→ Problem to work on
Pick every line out of the entries below that holds the string "tasks", and report them.

→ Supplied records
(* ===== verification/Prelude.v ===== *)
(** * Verification of the AI coding agent factory

    The program is an orchestrator (src/orchestrator) that runs language-model
    agents, an executor (src/executor) that applies patches and runs commands
    in a sandbox, and a terminal client (src/tui).  A request reaches the
    orchestrator over HTTP (main.py).  The agent manager runs an agent: the
    routing policy and the router choose a model server, the context manager
    builds the prompt, the answer streams into the agent's outbox.  The task
    queue executes a DAG of tasks kept in Redis, one agent per task, and hands
    the diffs in the agents' answers to the patch queue, which checks and
    applies them through the executor.  Components tell each other what
    happened over the agent bus; sessions with their models live in Redis.

    ** How the code is represented

    A function of the program that mutates state or raises is a computation
    [M S A] of this file, a state transformer whose result is a value or an
    exception; what was mutated before an exception stays.  An [await] is a
    call: one call of an operation is modelled at a time, and where the code
    runs several at once ([asyncio.gather] over a batch of tasks) the model
    takes them in order.  A dict is a [gmap], or an association list where
    its order matters ([dict_get], [dict_set] below).  Objects that two places
    share, the patches of the queue and the queues of the bus, live in a heap
    and are referred to by address.  Strings are lists of characters; the
    string functions of Python the code uses are in PyStr.v.  Integers of
    Python are unbounded ([Z], or [nat] for lengths and counters).
    Times, random ids and configuration constants are parameters, under
    the names of config.py where they have one; Config.v reads them.

    Code outside src/ is a parameter: Redis is the class of Redis.v, whose laws
    are the documented behaviour of its commands, with an implementation by a
    finite map for concrete runs; HTTP requests, processes, JSON text, SHA-256
    and HMAC are operations of small classes or arguments.

    ** The files

    - Prelude.v, PyStr.v: exceptions, the monad, dicts, lists; strings.
    - Models.v (models.py and the dicts between components), Utils.v (utils.py),
      Redis.v (Redis), Interfaces.v (what the task queue and the patch queue
      call: the agent runner, the patch sink, the bus).
    - Dag.v ([_validate_dag] of task_queue.py): Kahn's algorithm as written; it
      accepts exactly the acyclic task lists with distinct ids.
    - TaskQueue.v (task_queue.py), TaskQueueFacts.v (storage, scheduling,
      propagation), TaskQueueExec.v (the execution loop against a map from ids
      to statuses), TaskLease.v (the executions of a task in every interleaving
      of their commands) and TaskQueueProps.v: plans execute in dependency
      order, the loop ends, failures block exactly the dependents, leases exclude
      and are released.
    - PatchQueue.v, PatchQueueProps.v (patch_queue.py): every branch of the
      application of a patch, conflicts by hash, the queue, the test-fix loop.
      The instance [PatchQueueSink] is the patch sink of the task queue.
    - ExecutorClient.v (executor_client.py), Executor.v (executor/main.py): the
      path check, the commands and the patches of the sandbox.
    - AgentManager.v, AgentManagerProps.v (agent_manager.py): runs, streaming,
      decomposition of plans.  [AgentManagerRunner] and its laws are the agent
      runner of the task queue; a decomposed plan is accepted by Dag.v.
    - AgentBus.v (agent_bus.py): a transition system with an invariant of the
      reachable states.
    - SessionManager.v (session_manager.py), SessionRace.v (its updates in every
      interleaving of their reads and writes), ContextManager.v
      (context_manager.py), Regex.v (the part of [re] the filter uses) and
      Sanitize.v (the injection filter of utils.py: what it replaces, and that
      no prompt has a part it would replace; PromptGuard.v follows the chat
      requests of a plan to the model servers; what the memory searches send to
      be embedded is the raw text, as its concrete run shows), CommandParser.v (command_parser.py), Metrics.v
      (metrics.py), Debate.v (debate_engine.py), Webhook.v (webhook_handler.py).
    - ModelRegistry.v (config.py, model_registry.py), RoutingPolicy.v
      (routing_policy.py), Router.v and Gateway.v (router.py, gateway.py): a
      configured model is the one that is routed; what Ollama or LiteLLM streams
      is what the agent assembles.  Config.v (config.py, executor/main.py): what the environment
      sets and which starts fail, and which commands the executor then runs.
    - Api.v (main.py): the endpoints and the slash commands over the components;
      ServiceApi.v: those over the services, with the token streams and the
      webhooks; Status.v: the reports, whose counts are complete, and the
      schema of a response.
    - System.v ([lifespan] of main.py): the components wired together, the laws
      of their interfaces discharged, the order of execution for the
      orchestrator as a whole, and concrete runs of it.  Lifespan.v
      ([lifespan] and the [init_*] functions): a start-up leaves every component
      with the same connection, agent manager and bus, or raises what a service
      raised; a run that ends well closes that connection last.

    - Paths.v (pathlib as the code uses it), AstIndexer.v (ast_indexer.py):
      chunks that cover every line with text; TreeSitter.v: its lazy table of
      parsers.
    - EmbedCache.v, Memory.v, MemoryProps.v, MemoryIndex.v
      (memory_manager.py): the cache against the list of keys by recency, the
      searches, failures and their clusters, the incremental index.
    - SessionHooks.v (session_hooks.py): recall, skills and anti-patterns; its
      instance [HooksEnv] is what the session manager calls.
    - FileWatcher.v (file_watcher.py): events, debounce timers and the hash
      registry as a step relation with an invariant.  The task of an event
      starts, reads the file in the executor and stores the hash in three
      steps, between which anything may happen; the registry is right once all
      is drained when the steps of one path do not overlap ([hashed_in_turn]),
      and a run in which they do shows what is lost otherwise.
    - FineTune.v (fine_tune_collector.py), SkillLoader.v (skill_loader.py).
    - The terminal client: TuiState.v (state.py) with the type invariant of the
      reachable states; TuiClient.v (client.py): requests, event streams, the
      connection supervisor; TuiStore.v (store.py): the two files and the
      restart; TuiServices.v (services/): routing, inline commands, events,
      projects; TuiScreens.v (session.py, command_palette.py, input_bar.py,
      model_config.py), TuiPanes.v (session_layout.py, agent_pane.py),
      TuiUtils.v (utils/); TuiWidgets.v (theme.py, widgets/, logs.py): the texts
      of bars, cards, sidebar and panes; TuiChat.v (chat.py): the log, in which
      a write can fail, the history, the keys pressed while an answer
      arrives, and the chat behind the orchestrator and Ollama; TuiApp.v
      (app.py, launcher.py, project.py, new_project.py, new_session.py): the
      stack of screens and its router, the forms, and a project created in a
      form opened again after a restart; TuiPalette.v (command_palette.py): what
      is marked, what Enter runs and what it does; TuiView.v (help.py,
      launcher.py, project.py): their texts, and that the marked card is the one
      Enter opens; TuiMain.v (main.py): the
      command line, from the files to the first screen.
    - The client in front of the orchestrator: TuiSystem.v (the agent endpoints
      answering the requests of the client), TuiRefresh.v (opening and refreshing
      a session, up to the rows of the sidebar, and a message typed for a role
      up to the inbox of its agent), TuiExecute.v (the command that runs the
      plan, up to the rows it leaves in the sidebar, and what the client shows
      when the plan outlasts its read timeout), TuiModels.v (model_panel.py,
      model_config.py): a choice of models through its endpoint to the routing
      policy; TuiEvents.v follows an event from the bus through the socket of
      the session to the screen, and a token from the stream of a model through
      the outbox, the endpoint and the client to the log of the session.

    ** Fuel

    Loops without a structural measure take fuel and raise [Diverges] when it
    runs out; the theorems show how much is enough.  [kahn] takes as many steps
    as there are tasks; [block_loop] one more than the tasks of the session;
    [execute_loop] at most as many rounds as there are pending tasks, when at
    least one task may run at a time (with MAX_PARALLEL_AGENTS = 0 it
    never ends, as Config.v shows); [process_all] twice the queue and one; [windows]
    (AstIndexer.v) the number of lines.

    ** Limits

    Interleavings at await points inside one operation are modelled only for
    the lease of a task, the updates of a session, the file watcher, the keys
    of the chat during an answer and the stream buffer of a pane.  Logging, the
    locks (one call at a time makes them vacuous) and the sockets behind streams
    are not modelled.  The client waits 30 seconds for a server that says
    nothing ([READ_TIMEOUT] of TuiClient.v): a request or a stream whose silence
    is longer ends with a connection error.  The duration of /v1/tasks/execute
    is a parameter, like the silences of an Ollama stream; the endpoints that
    only read the state of the orchestrator answer at once.  How Rich renders markup is a
    parameter (the class [Markup]); what is kept is the text given to the
    log, and whether its rendering raises.
    The depth of Python's stack is not limited: a syntax tree nested about a
    thousand deep, on which [visit] of ast_indexer.py raises RecursionError and
    ends the indexing run, is chunked like any other in AstIndexer.v.
    Floats are rationals ([Q]) or whole numbers.  Case, white space and the
    characters that [repr] escapes are those of ASCII.  The parsing
    of the vector store's URL, the validation of request bodies by the framework,
    and the layout, focus and scrolling of the terminal screens are left out.
    tree-sitter, ChromaDB and the embedding and reranking servers are
    parameters with their documented laws. *)

From stdpp Require Export base decidable option list list_numbers gmap strings pretty sorting.
From Stdlib Require Export Lia ZArith.
From Stdlib Require Export Bool.
(* ===== verification/Paths.v ===== *)
(** * Paths (pathlib)

    What the program uses of [pathlib] on POSIX: a path is the list of its
    components, absolute paths without the root. *)

From S2P Require Import Prelude PyStr.
Local Open Scope string_scope.
Local Open Scope list_scope.
Local Open Scope nat_scope.

Abbreviation path := (list string).

(** [s.split("/")]. *)
Fixpoint split_slash (s : string) : list string :=
  match s with
  | "" => [""]
  | String c s' =>
      if bool_decide (c = "/"%char) then "" :: split_slash s' else push_char c (split_slash s')
  end.

(** The components of [Path(s)]: empty ones and [.] disappear. *)
Definition path_components (s : string) : path :=
  List.filter (λ c, negb (bool_decide (c = "")) && negb (bool_decide (c = "."))) (split_slash s).

(** [str(p)] of an absolute path. *)
Definition path_str (p : path) : string := "/" +:+ join "/" p.

(** [Path(s).name]. *)
Definition path_name (s : string) : string := default "" (last (path_components s)).

(** [p.relative_to(ws)]; [ValueError] when [ws] is not a prefix. *)
Fixpoint relative_to (ws p : path) : option path :=
  match ws, p with
  | [], _ => Some p
  | w :: ws', c :: p' => if bool_decide (w = c) then relative_to ws' p' else None
  | _ :: _, [] => None
  end.

(** What is before and after the last [x] of a string. *)
Fixpoint rsplit_char (x : ascii) (s : string) : option (string * string) :=
  match s with
  | "" => None
  | String c s' =>
      match rsplit_char x s' with
      | Some (a, b) => Some (String c a, b)
      | None => if bool_decide (c = x) then Some ("", s') else None
      end
  end.

(** The stem and the suffix of a file name: the dot may be neither its first
    nor its last character. *)
Definition stem_suffix (name : string) : string * string :=
  match rsplit_char "."%char name with
  | Some (a, b) => if truthy a && truthy b then (a, "." +:+ b) else (name, "")
  | None => (name, "")
  end.
Definition stem_of (name : string) : string := (stem_suffix name).1.
Definition suffix_of (name : string) : string := (stem_suffix name).2.

(** ** Lemmas *)

#[local] Arguments String.append !_ _ / : simpl nomatch.

Lemma relative_to_spec ws p q : relative_to ws p = Some q ↔ p = ws ++ q.
Proof.
  revert p. induction ws as [|w ws IH]; intros p; cbn; [naive_solver|].
  destruct p as [|c p]; [naive_solver|]. case_bool_decide; [subst; rewrite IH; naive_solver|naive_solver].
Qed.

Lemma rsplit_char_spec x s a b :
  rsplit_char x s = Some (a, b) → s = a +:+ String x b ∧ rsplit_char x b = None.
Proof.
  revert a b. induction s as [|c s IH]; cbn; intros a b; [done|].
  destruct (rsplit_char x s) as [[a' b']|] eqn:E.
  - intros [= <- <-]. destruct (IH _ _ eq_refl) as [-> ?]. done.
  - case_bool_decide; [|done]. intros [= <- <-]. by subst.
Qed.

Lemma stem_suffix_app name : stem_of name +:+ suffix_of name = name.
Proof.
  unfold stem_of, suffix_of, stem_suffix. destruct (rsplit_char _ name) as [[a b]|] eqn:E; cbn; [|apply sapp_nil_r].
  destruct (rsplit_char_spec _ _ _ _ E) as [-> _]. destruct (truthy a && truthy b); cbn; [done|apply sapp_nil_r].
Qed.

(** A suffix has one dot, its first character. *)
Lemma suffix_one_dot name t : suffix_of name = "." +:+ t → rsplit_char "."%char t = None.
Proof.
  unfold suffix_of, stem_suffix. destruct (rsplit_char _ name) as [[a b]|] eqn:E; cbn; [|done].
  destruct (rsplit_char_spec _ _ _ _ E) as [_ Hb]. destruct (truthy a && truthy b); cbn; [|done].
  by intros [= <-].
Qed.

Example suffix_ex : suffix_of "a.tar.gz" = ".gz" ∧ suffix_of ".bashrc" = "" ∧ stem_of "a.b.md" = "a.b".
Proof. done. Qed.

→ Exercise answer
    queue executes a DAG of tasks kept in Redis, one agent per task, and hands
    runs several at once ([asyncio.gather] over a batch of tasks) the model
    as there are tasks; [block_loop] one more than the tasks of the session;
    [execute_loop] at most as many rounds as there are pending tasks, when at
    is longer ends with a connection error.  The duration of /v1/tasks/execute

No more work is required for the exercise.